Go over the lines below, and when one contains the word "Open", copy it.

○ ○ ○ ○

(** * go-service: the supervisor control loop and its lifecycle helper

    A shallow embedding of [service.Run] and [service.NewService] (the
    iteration of the package whose lifecycle helper posts [Running] only
    after the start window).  The control loop is a reactive program: one
    iteration of its [select] consumes one message (a command, a process
    state posted by the lifecycle helper, or a pid posted by a stop timer)
    and performs channel sends, goroutine spawns and signal deliveries.
    Those are recorded as a trace of [Effect]s; the loop's locals and the
    [Service] fields are threaded through a small state monad whose failure
    case is a Go runtime panic (nil dereference, index out of range). *)

From Stdlib Require Import ZArith String List Bool Lia.
Import ListNotations.
(** String literals; equality on command names. *)
Open Scope string_scope.
Open Scope list_scope.
Open Scope Z_scope.
Infix "=s" := String.eqb (at level 70, no associativity).

(** ** Constants of the package *)

(** [time.Duration] counts nanoseconds. *)
Definition Duration := Z.
Definition Second : Duration := 1000000000.

(** [syscall.Signal] is a signal number; [SIGINT] is 2. *)
Definition Signal := Z.
Definition SIGINT : Signal := 2.

Definition DefaultStartTimeout : Duration := 1 * Second.
Definition DefaultStartRetries : Z := 3.
Definition DefaultStopSignal : Signal := SIGINT.
Definition DefaultStopTimeout : Duration := 5 * Second.
Definition DefaultStopRestart : bool := true.

(** Service commands: the names a caller puts in [Command.Name]. *)
Definition Start : string := "start".
Definition Stop : string := "stop".
Definition Restart : string := "restart".
Definition Shutdown : string := "shutdown".

(** Service states.  The package declares them as six string constants;
    the [state] field and the helper's notifications only ever hold one of
    them, so they are an enumeration here and [State_name] gives back the
    string. *)
Inductive State : Set :=
| Starting | Running | Stopping | Stopped | Exited | Backoff.

Definition State_name (st : State) : string :=
  match st with
  | Starting => "starting"
  | Running => "running"
  | Stopping => "stopping"
  | Stopped => "stopped"
  | Exited => "exited"
  | Backoff => "backoff"
  end.

Definition State_eqb (a b : State) : bool :=
  match a, b with
  | Starting, Starting | Running, Running | Stopping, Stopping
  | Stopped, Stopped | Exited, Exited | Backoff, Backoff => true
  | _, _ => false
  end.

(** A Go [error]: [None] is [nil], [Some msg] an error whose [Error()] is
    [msg]. *)
Definition error := option string.

(** ** Data model *)

(** A channel is identified by a number; a [nil] channel is [None]. *)
Definition chan := nat.

Record Command : Set := mkCommand {
  Name : string;
  Response : option chan
}.

(** An [io.Writer] is identified by a number; [nil] is [None]. *)
Definition Writer := nat.

(** [exec.Cmd]: what [makeCommand] fills in, and [Process], which is [nil]
    until [Start] has succeeded and then holds the child's pid. *)
Record Cmd : Set := mkCmd {
  Path : string;
  Args : list string;
  Cmd_Stdout : option Writer;
  Cmd_Stderr : option Writer;
  Env : option (list string);
  Dir : string;
  Process : option Z
}.

Record Service : Set := mkService {
  Directory : string;
  Environment : option (list string);
  StartTimeout : Duration;
  StartRetries : Z;
  StopSignal : Signal;
  StopTimeout : Duration;
  StopRestart : bool;
  Stdout : option Writer;
  Stderr : option Writer;
  args : list string;
  command : option Cmd;
  state : State
}.

Definition set_state (st : State) (s : Service) : Service :=
  mkService (Directory s) (Environment s) (StartTimeout s) (StartRetries s)
    (StopSignal s) (StopTimeout s) (StopRestart s) (Stdout s) (Stderr s)
    (args s) (command s) st.

Definition set_command (c : option Cmd) (s : Service) : Service :=
  mkService (Directory s) (Environment s) (StartTimeout s) (StartRetries s)
    (StopSignal s) (StopTimeout s) (StopRestart s) (Stdout s) (Stderr s)
    (args s) c (state s).

(** [NewService].  [getwd] is the result of [os.Getwd()]: the directory or
    an error message.  The [if cwd, err := os.Getwd(); err == nil] statement
    declares its own [err]; the named result [err] is never assigned, so the
    bare [return] yields it as [nil] on both branches. *)
Definition NewService (getwd : string + string) (args : list string)
  : option Service * error :=
  let err_result : error := None in
  match getwd with
  | inl cwd =>
      (Some (mkService cwd None DefaultStartTimeout DefaultStartRetries
               DefaultStopSignal DefaultStopTimeout DefaultStopRestart
               None None args None Stopped),
       err_result)
  | inr _ => (None, err_result)
  end.

(** [Service.State]. *)
Definition get_State (s : Service) : State := state s.

(** [Service.Pid]: 0 unless Running or Stopping; otherwise
    [s.command.Process.Pid], which panics ([None]) on a nil [command] or a
    nil [Process]. *)
Definition Pid (s : Service) : option Z :=
  if negb (State_eqb (state s) Running) && negb (State_eqb (state s) Stopping)
  then Some 0
  else match command s with
       | Some c => Process c
       | None => None
       end.

(** [Service.makeCommand]: [exec.Command(s.args[0], s.args[1:]...)] panics
    on an empty [args]. *)
Definition makeCommand (s : Service) : option Cmd :=
  match args s with
  | [] => None
  | a0 :: _ =>
      Some (mkCmd a0 (args s) (Stdout s) (Stderr s) (Environment s)
              (Directory s) None)
  end.

(** ** Messages and effects of the control loop *)

(** The helper's notifications on the [states] channel. *)
Record ProcessState : Set := mkProcessState {
  ps_State : State;
  ps_Error : error
}.

(** What one [select] of the loop can receive. *)
Inductive Input : Set :=
| IState (ps : ProcessState)      (* state := <-states *)
| ICommand (c : Command)          (* newCommand := <-commands *)
| IKill (pid : Z).                (* pid := <-kill *)

(** What the loop does to the outside. *)
Inductive Effect : Set :=
| EEvent (st : State) (err : error)               (* events <- Event{s, state, err} *)
| EResponse (k : chan) (name : string) (err : error) (* cmd.Response <- Response{s, cmd.Name, err} *)
| ESpawn                                          (* go func() { lifecycle helper }() *)
| ESignal (pid : Z) (sig : Signal)                (* s.command.Process.Signal(s.StopSignal) *)
| EArmKill (pid : Z)                              (* go func() { Sleep(StopTimeout); kill <- pid }() *)
| EKill (pid : Z).                                (* s.command.Process.Kill() *)

(** Go's [int] is 64 bits wide; [retries++] wraps. *)
Definition int_wrap (z : Z) : Z := (z + 2 ^ 63) mod 2 ^ 64 - 2 ^ 63.

(** The [Service] together with the locals of [Run] that its closures
    capture.  [lcommand] is the command in flight ([var command *Command]). *)
Record Loop : Set := mkLoop {
  svc : Service;
  lcommand : option Command;
  retries : Z
}.

(** ** The monad of the loop body *)

Definition M (A : Type) : Type := Loop -> option (A * Loop * list Effect).

Definition ret {A : Type} (a : A) : M A := fun l => Some (a, l, []).

Definition bind {A B : Type} (m : M A) (k : A -> M B) : M B := fun l =>
  match m l with
  | None => None
  | Some (a, l1, o1) =>
      match k a l1 with
      | None => None
      | Some (b, l2, o2) => Some (b, l2, o1 ++ o2)
      end
  end.

Declare Scope loop_scope.
Delimit Scope loop_scope with loop.
Notation "x <- m ;; k" := (bind m (fun x => k))
  (at level 61, m at next level, right associativity) : loop_scope.
Notation "m ;; k" := (bind m (fun _ => k))
  (at level 61, right associativity) : loop_scope.
Open Scope loop_scope.

Definition panic {A : Type} : M A := fun _ => None.
Definition get : M Loop := fun l => Some (l, l, []).
Definition put (l : Loop) : M unit := fun _ => Some (tt, l, []).
Definition emit (e : Effect) : M unit := fun l => Some (tt, l, [e]).
Definition lift_option {A : Type} (o : option A) : M A :=
  match o with Some a => ret a | None => panic end.

Definition put_state (st : State) : M unit :=
  l <- get ;; put (mkLoop (set_state st (svc l)) (lcommand l) (retries l)).
Definition put_command (c : option Command) : M unit :=
  l <- get ;; put (mkLoop (svc l) c (retries l)).
Definition put_retries (r : Z) : M unit :=
  l <- get ;; put (mkLoop (svc l) (lcommand l) r).

(** ** The closures of [Run] *)

(** [Command.respond]: nothing is sent on a nil sink. *)
Definition respond (cmd : Command) (err : error) : M unit :=
  match Response cmd with
  | Some k => emit (EResponse k (Name cmd) err)
  | None => ret tt
  end.

Definition sendResponse (err : error) : M unit :=
  l <- get ;;
  match lcommand l with
  | Some c =>
      match Response c with
      | Some _ => respond c err
      | None => ret tt
      end ;;
      put_command None
  | None => ret tt
  end.

Definition sendEvent (st : State) (err : error) : M unit :=
  put_state st ;;
  emit (EEvent st err) ;;
  l <- get ;;
  match lcommand l with
  | None => ret tt
  | Some c =>
      if (Name c =s Restart) || (Name c =s Start) then
        if State_eqb st Running then sendResponse None
        else if State_eqb st Exited then sendResponse err
        else ret tt
      else if Name c =s Stop then
        if State_eqb st Stopped then sendResponse None
        else if State_eqb st Exited then sendResponse err
        else ret tt
      else ret tt
  end.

○ ○ ○ ○

## [RESPONSE AREA]
Open Scope string_scope.
Open Scope list_scope.
Open Scope Z_scope.
Open Scope loop_scope.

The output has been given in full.